Les Jacobins, qui regardaient ce prince comme leur plus mortel ennemi, se réjouirent de sa mort, bien loin de se disculper d'y avoir contribué. Il laissa la régence à son frère, le duc de Sudermanie, et la petite anecdote que je vais raconter prouvera qu'il était loin de le soupçonner du rôle qu'il devait jouer dans la suite. Étant aux eaux d'Aix-la-Chapelle avec une personne de mes parentes, à qui il parlait avec confiance, il lui fit l'éloge le plus complet du duc de Sudermanie. Comme ma parente en parut étonnée, il lui dit ces propres paroles: «On a dit de grandes faussetés sur son compte; il s'est toujours bien conduit, et j'ai pour lui estime et confiance.»

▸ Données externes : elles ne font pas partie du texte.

Lemma prints_timer h : timer_interrupt h → ∃ l, prints true h l.
Proof.
  intros (t & polled & expired & fired & -> & _ & _). exists ((if t mod 10 =? 0 then lines polled ++ [] ++ [] else []) ++ [] ++ []).
  unfold timer_code. apply prints_seq; [|apply prints_seq].
  - destruct (_ =? 0); [|constructor]. rewrite app_assoc.
    constructor; [constructor; [apply prints_tries, prints_calls|constructor]|constructor].
  - destruct (_ =? 0); [|constructor]. apply (pr_try _ PENDING _ _ [] []); [done| |constructor].
    destruct expired; [constructor|]. apply prints_allocate, prints_unblocks, prints_allocate. constructor.
  - apply (pr_try _ DEADLINES _ _ [] []); [done|apply prints_unblocks|]; constructor.
Qed.

Lemma seq_puts m k : seq (puts m Done) k = puts m k.
Proof. induction m as [|b m IH]; simpl; [done|]. by rewrite IH. Qed.

(** In the middle of the message [m], with [k] after it: before its lock is taken, or with [post] of it still to be
    written; interrupts are disabled. *)
Definition printing (c : cpu) (ms : list (list Z)) (m : list Z) (k p : code) : Prop :=
  c_if c = false ∧
  ((p = Locked SERIAL (puts m Done) k ∧ c_out c = concat ms) ∨
   ∃ pre post, m = pre ++ post ∧ p = puts post (Unlock SERIAL k) ∧ c_out c = concat ms ++ pre).

(** The code that runs will write the lines [l], after the messages [ms] that are out. *)
Definition writes (tries : bool) (c : cpu) (ms : list (list Z)) (p : code) (l : list (list Z)) : Prop :=
  (prints tries p l ∧ c_out c = concat ms) ∨
  (∃ m k l', l = m :: l' ∧ is_line m ∧ prints tries k l' ∧ printing c ms m k p).

Lemma writes_lines tries c ms p l : writes tries c ms p l → Forall is_line l.
Proof.
  intros [[Hp _]|(m & k & l' & -> & Hm & Hk & _)]; [by eapply prints_lines|]. constructor; [done|by eapply prints_lines].
Qed.

(** One step of the code that runs: a message more may be out, and then it is the next one.  A lock that is tried and
    not free cuts the lines of its scope. *)
Lemma exec_writes tries c c' ms p rest l :
  exec c = Some c' → c_stack c = p :: rest → c_port c = true → p ≠ Done → writes tries c ms p l →
  ∃ p' ms' l', c_stack c' = p' :: rest ∧ c_port c' = true ∧ writes tries c' (ms ++ ms') p' l' ∧ ms' `prefix_of` l ∧
    (tries = false → ms' ++ l' = l).
Proof.
  intros He Hst Hport Hp Hw. unfold exec in He. rewrite Hst in He.
  assert (Hquiet : ∀ p' l', c_stack c' = p' :: rest → c_port c' = true → writes tries c' ms p' l' → (tries = false → l' = l) →
    ∃ p' ms' l', c_stack c' = p' :: rest ∧ c_port c' = true ∧ writes tries c' (ms ++ ms') p' l' ∧ ms' `prefix_of` l ∧ (tries = false → ms' ++ l' = l)).
  { intros p' l' H1 H2 H3 H4. exists p', [], l'. rewrite app_nil_r. do 3 (split; [done|]). split; [apply prefix_nil|done]. }
  destruct Hw as [[Hpr Hout]|(m & k & l0 & -> & Hline & Hk & Hif & Hmid)].
  - destruct Hpr as [|lk body k l1 l2 Hb Hk|lk body k l1 l2 Ht Hb Hk|x k l2 Hk|lk k l2 Hk|saved k l2 Hk]; [done| | | | |].
    + case_decide; simplify_eq/=. eapply (Hquiet _ (l1 ++ l2)); [done|done| |done]. left. split; [|done]. apply prints_seq; [done|by constructor].
    + case_decide; simplify_eq/=.
      * eapply (Hquiet _ l2); [done|done|by left|done].
      * eapply (Hquiet _ (l1 ++ l2)); [done|done| |done]. left. split; [|done]. apply prints_seq; [done|by constructor].
    + simplify_eq/=. eapply (Hquiet _ ((x ++ [10]) :: l2)); [done|done| |done]. right. exists (x ++ [10]), (Restore (c_if c) k), l2.
      split; [done|]. split; [by eexists|]. split; [by constructor|]. split; [done|]. by left.
    + simplify_eq/=. eapply (Hquiet _ l2); [done|done|by left|done].
    + simplify_eq/=. eapply (Hquiet _ l2); [done|done|by left|done].
  - destruct Hmid as [[-> Hout]|(pre & post & -> & -> & Hout)].
    + case_decide; simplify_eq/=. eapply (Hquiet _ (m :: l0)); [done|done| |done]. right. exists m, k, l0. do 3 (split; [done|]).
      split; [done|]. right. exists [], m. split; [done|]. split; [by rewrite seq_puts|]. by rewrite app_nil_r.
    + destruct post as [|b post]; simplify_eq/=.
      * eexists _, [pre ++ []], l0. do 2 (split; [done|]). split; [|split; [by eexists|done]]. left. split; [done|].
        cbn [c_out]. by rewrite Hout, concat_app; simpl; rewrite !app_nil_r.
      * eapply (Hquiet _ ((pre ++ b :: post) :: l0)); [done|done| |done]. right. exists (pre ++ b :: post), k, l0. do 3 (split; [done|]).
        split; [done|]. right. exists (pre ++ [b]), post. split; [by rewrite <- app_assoc|]. split; [done|]. simpl. by rewrite Hport, Hout, app_assoc.
Qed.

(** The task has written the lines [old] of its lines [all], in order, among the messages [ms] that are out. *)
Definition out_ok (all : list (list Z)) (c : cpu) : Prop :=
  c_port c = true ∧ ∃ ms old new, Forall is_line ms ∧ old ++ new = all ∧ old `sublist_of` ms ∧
  match c_stack c with
  | [p] => writes false c ms p new
  | [h; p] => prints false p new ∧ ∃ l, writes true c ms h l
  | _ => False
  end.

Lemma prefix_Forall {A} (Q : A → Prop) l1 l2 : l1 `prefix_of` l2 → Forall Q l2 → Forall Q l1.
Proof. intros [k ->] [H _]%Forall_app. done. Qed.

Lemma step_out all c c' :
  cpu_ok shared_locks c → out_ok all c → cpu_step timer_interrupt c c' → out_ok all c'.
Proof.
  intros [_ Hok] (Hport & ms & old & new & Hms & Hall & Hsub & Hst) Hstep. destruct (c_stack c) as [|p [|q [|]]] eqn:Es; [done| | |done].
  - destruct Hstep as [c1 He|h Hh Hif _].
    + destruct (decide (p = Done)) as [->|Hp]; [unfold exec in He; by rewrite Es in He|].
      destruct (exec_writes false c c1 ms p [] new He Es Hport Hp Hst) as (p' & ms' & l' & E' & Hport' & Hw & Hpre & Heq).
      split; [done|]. exists (ms ++ ms'), (old ++ ms'), l'. split; [apply Forall_app; split; [done|]; eapply prefix_Forall, writes_lines; done|].
      split; [by rewrite <- app_assoc, Heq|]. split; [by apply sublist_app|]. by rewrite E'.
    + split; [done|]. exists ms, old, new. do 3 (split; [done|]). simpl. rewrite Es.
      destruct Hst as [[Hp Hout]|(m & k & l' & _ & _ & _ & Hif' & _)]; [|congruence].
      split; [done|]. destruct (prints_timer h Hh) as [l Hl]. exists l. by left.
  - destruct Hst as [Hq [l Hw]]. destruct Hstep as [c1 He|h Hh Hif _].
    + destruct (decide (p = Done)) as [->|Hp].
      * unfold exec in He. rewrite Es in He. simplify_eq/=. split; [done|]. exists ms, old, new. do 3 (split; [done|]). left.
        split; [done|]. destruct Hw as [[_ Hout]|(m & k & l' & _ & _ & _ & _ & [[? _]|(pre & post & _ & Hp & _)])]; [done|done|].
        by destruct post.
      * destruct (exec_writes true c c1 ms p [q] l He Es Hport Hp Hw) as (p' & ms' & l' & E' & Hport' & Hw' & Hpre & _).
        split; [done|]. exists (ms ++ ms'), old, new. split; [apply Forall_app; split; [done|]; eapply prefix_Forall, writes_lines; done|].
        split; [done|]. split; [by apply sublist_inserts_r|]. rewrite E'. split; [done|]. by exists l'.
    + destruct Hok as [Hif' _]. congruence.
Qed.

Il était impossible de voir une position plus triste et plus inquiétante que celle de la famille royale à cette époque. Le ministère était composé de ses plus mortels ennemis, qui l'entouraient d'espions, même dans son intérieur, au point que le Roi et la Reine employèrent plusieurs fois mon valet de chambre pour faire entrer dans leur cabinet particulier des personnes à qui ils désiraient parler secrètement. Toutes leurs lettres étaient ouvertes; et pour obvier à cet inconvénient, ils étaient obligés de se servir d'un chiffre très-long à écrire et à déchiffrer, mais impossible à découvrir quand on n'en avait pas la clef. La Reine passait toutes ses matinées à écrire et le Roi à lire et à faire des notes sur tout ce qui se passait. Ses conseils étaient autant de supplices; et il avait besoin de toute sa religion et de sa résignation pour supporter avec patience une situation aussi violente que la sienne. Il était convaincu qu'il finirait par être victime des factieux; mais persuadé que désormais tout ce que l'on pourrait tenter en sa faveur ne ferait qu'en hâter le moment et entraîner sa famille dans le même malheur, il se résigna à son sort, et attendit avec courage ce que le Ciel déciderait pour lui.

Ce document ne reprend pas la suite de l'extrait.